_PROBLEM DESCRIPTION_
Below are records; please set down exactly the lines from the first through the one containing "match l with".

_Collected data_
(** * AutoMapperBase (src/base.ts): registry, dispatcher and mapper

    A shallow embedding of the class [AutoMapperBase] of [src/base.ts].
    The two private fields of the class ([_mappings], [_classNameMap]) and
    the [Mapping] objects they point to are threaded explicitly through a
    state-and-exception monad; a thrown [Error] is an outcome of the monad
    and leaves the state as it was when the exception was raised. *)

From Stdlib Require Import ZArith String Ascii List Bool Lia.
From stdpp Require Import base decidable option list gmap strings pretty.

Set Warnings "-register-all".

Open Scope string_scope.
Open Scope Z_scope.
Open Scope list_scope.

(** ** Types ([Constructible]) and JavaScript values *)

(** A class (constructor function). [cid] stands for the identity of the
    function object: two definitions with the same text and the same name
    are still two keys of a [WeakMap] when their [cid] differ.
    [csource] is the result of [toString()], [cbase] the class it extends. *)
Inductive Constructible : Type :=
  MkConstructible (cid : nat) (cname : string) (csource : string)
                  (cbase : option Constructible).

Definition cid (c : Constructible) : nat :=
  match c with MkConstructible i _ _ _ => i end.
Definition cname (c : Constructible) : string :=
  match c with MkConstructible _ n _ _ => n end.
Definition csource (c : Constructible) : string :=
  match c with MkConstructible _ _ s _ => s end.
Definition cbase (c : Constructible) : option Constructible :=
  match c with MkConstructible _ _ _ b => b end.

Fixpoint chain (c : Constructible) : list (nat * string * string) :=
  match c with
  | MkConstructible i n s b =>
      (i, n, s) :: match b with Some p => chain p | None => [] end
  end.

Fixpoint unchain (l : list (nat * string * string)) : option Constructible :=
  match l with
  | [] => None
  | (i, n, s) :: l' => Some (MkConstructible i n s (unchain l'))
  end.

Fixpoint unchain_chain (c : Constructible) : unchain (chain c) = Some c.
Proof.
  destruct c as [i n s [p|]]; simpl.
  - rewrite (unchain_chain p). reflexivity.
  - reflexivity.
Defined.

#[global] Instance Constructible_eq_dec : EqDecision Constructible.
Proof.
  intros x y. destruct (decide (chain x = chain y)) as [E|N].
  - left. apply (f_equal unchain) in E. rewrite !unchain_chain in E. congruence.
  - right. congruence.
Defined.

#[global] Instance Constructible_countable : Countable Constructible :=
  inj_countable chain unchain unchain_chain.

(** The built-in constructors reached by [x.constructor]. *)
Definition ObjectCtor : Constructible :=
  MkConstructible 0 "Object" "function Object() { [native code] }" None.
Definition ArrayCtor : Constructible :=
  MkConstructible 1 "Array" "function Array() { [native code] }" None.
Definition DateCtor : Constructible :=
  MkConstructible 2 "Date" "function Date() { [native code] }" None.
Definition NumberCtor : Constructible :=
  MkConstructible 3 "Number" "function Number() { [native code] }" None.
Definition StringCtor : Constructible :=
  MkConstructible 4 "String" "function String() { [native code] }" None.
Definition BooleanCtor : Constructible :=
  MkConstructible 5 "Boolean" "function Boolean() { [native code] }" None.

(** JavaScript values. Numbers are integers here: the mapper only moves
    them around and tests them for truthiness. *)
Inductive JSValue : Type :=
| VUndefined
| VNull
| VBool (b : bool)
| VNum (n : Z)
| VStr (s : string)
| VDate (t : Z)
| VArr (elems : list JSValue)
| VObj (ctor : Constructible) (fields : list (string * JSValue)).

(** [!!v]: the falsy values are undefined, null, false, 0 and the empty
    string. *)
Definition truthy (v : JSValue) : bool :=
  match v with
  | VUndefined | VNull => false
  | VBool b => b
  | VNum n => negb (n =? 0)
  | VStr s => negb (String.eqb s EmptyString)
  | VDate _ | VArr _ | VObj _ _ => true
  end.

(** [a || b] *)
Definition js_or (a b : JSValue) : JSValue := if truthy a then a else b.

(** [Array.isArray(v)] *)
Definition isArray (v : JSValue) : bool :=
  match v with VArr _ => true | _ => false end.

(** [typeof v === 'object'] ([typeof null] is ['object'] too). *)
Definition typeof_object (v : JSValue) : bool :=
  match v with
  | VNull | VDate _ | VArr _ | VObj _ _ => true
  | _ => false
  end.

(** [v.constructor]; reading a property of undefined or null is a
    TypeError, rendered as [None]. *)
Definition constructorOf (v : JSValue) : option Constructible :=
  match v with
  | VUndefined | VNull => None
  | VBool _ => Some BooleanCtor
  | VNum _ => Some NumberCtor
  | VStr _ => Some StringCtor
  | VDate _ => Some DateCtor
  | VArr _ => Some ArrayCtor
  | VObj c _ => Some c
  end.

(** The chain walked by [instanceof]: the class, the classes it extends,
    and [Object] at the root. *)
Fixpoint ancestors (c : Constructible) : list Constructible :=
  match c with
  | MkConstructible _ _ _ b =>
      c :: match b with Some p => ancestors p | None => [ObjectCtor] end
  end.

_YOUR SOLUTION_
(** * AutoMapperBase (src/base.ts): registry, dispatcher and mapper

    A shallow embedding of the class [AutoMapperBase] of [src/base.ts].
    The two private fields of the class ([_mappings], [_classNameMap]) and
    the [Mapping] objects they point to are threaded explicitly through a
    state-and-exception monad; a thrown [Error] is an outcome of the monad
    and leaves the state as it was when the exception was raised. *)

From Stdlib Require Import ZArith String Ascii List Bool Lia.
From stdpp Require Import base decidable option list gmap strings pretty.

Set Warnings "-register-all".

Open Scope string_scope.
Open Scope Z_scope.
Open Scope list_scope.

(** ** Types ([Constructible]) and JavaScript values *)

(** A class (constructor function). [cid] stands for the identity of the
    function object: two definitions with the same text and the same name
    are still two keys of a [WeakMap] when their [cid] differ.
    [csource] is the result of [toString()], [cbase] the class it extends. *)
Inductive Constructible : Type :=
  MkConstructible (cid : nat) (cname : string) (csource : string)
                  (cbase : option Constructible).

Definition cid (c : Constructible) : nat :=
  match c with MkConstructible i _ _ _ => i end.
Definition cname (c : Constructible) : string :=
  match c with MkConstructible _ n _ _ => n end.
Definition csource (c : Constructible) : string :=
  match c with MkConstructible _ _ s _ => s end.
Definition cbase (c : Constructible) : option Constructible :=
  match c with MkConstructible _ _ _ b => b end.

Fixpoint chain (c : Constructible) : list (nat * string * string) :=
  match c with
  | MkConstructible i n s b =>
      (i, n, s) :: match b with Some p => chain p | None => [] end
  end.

Fixpoint unchain (l : list (nat * string * string)) : option Constructible :=
  match l with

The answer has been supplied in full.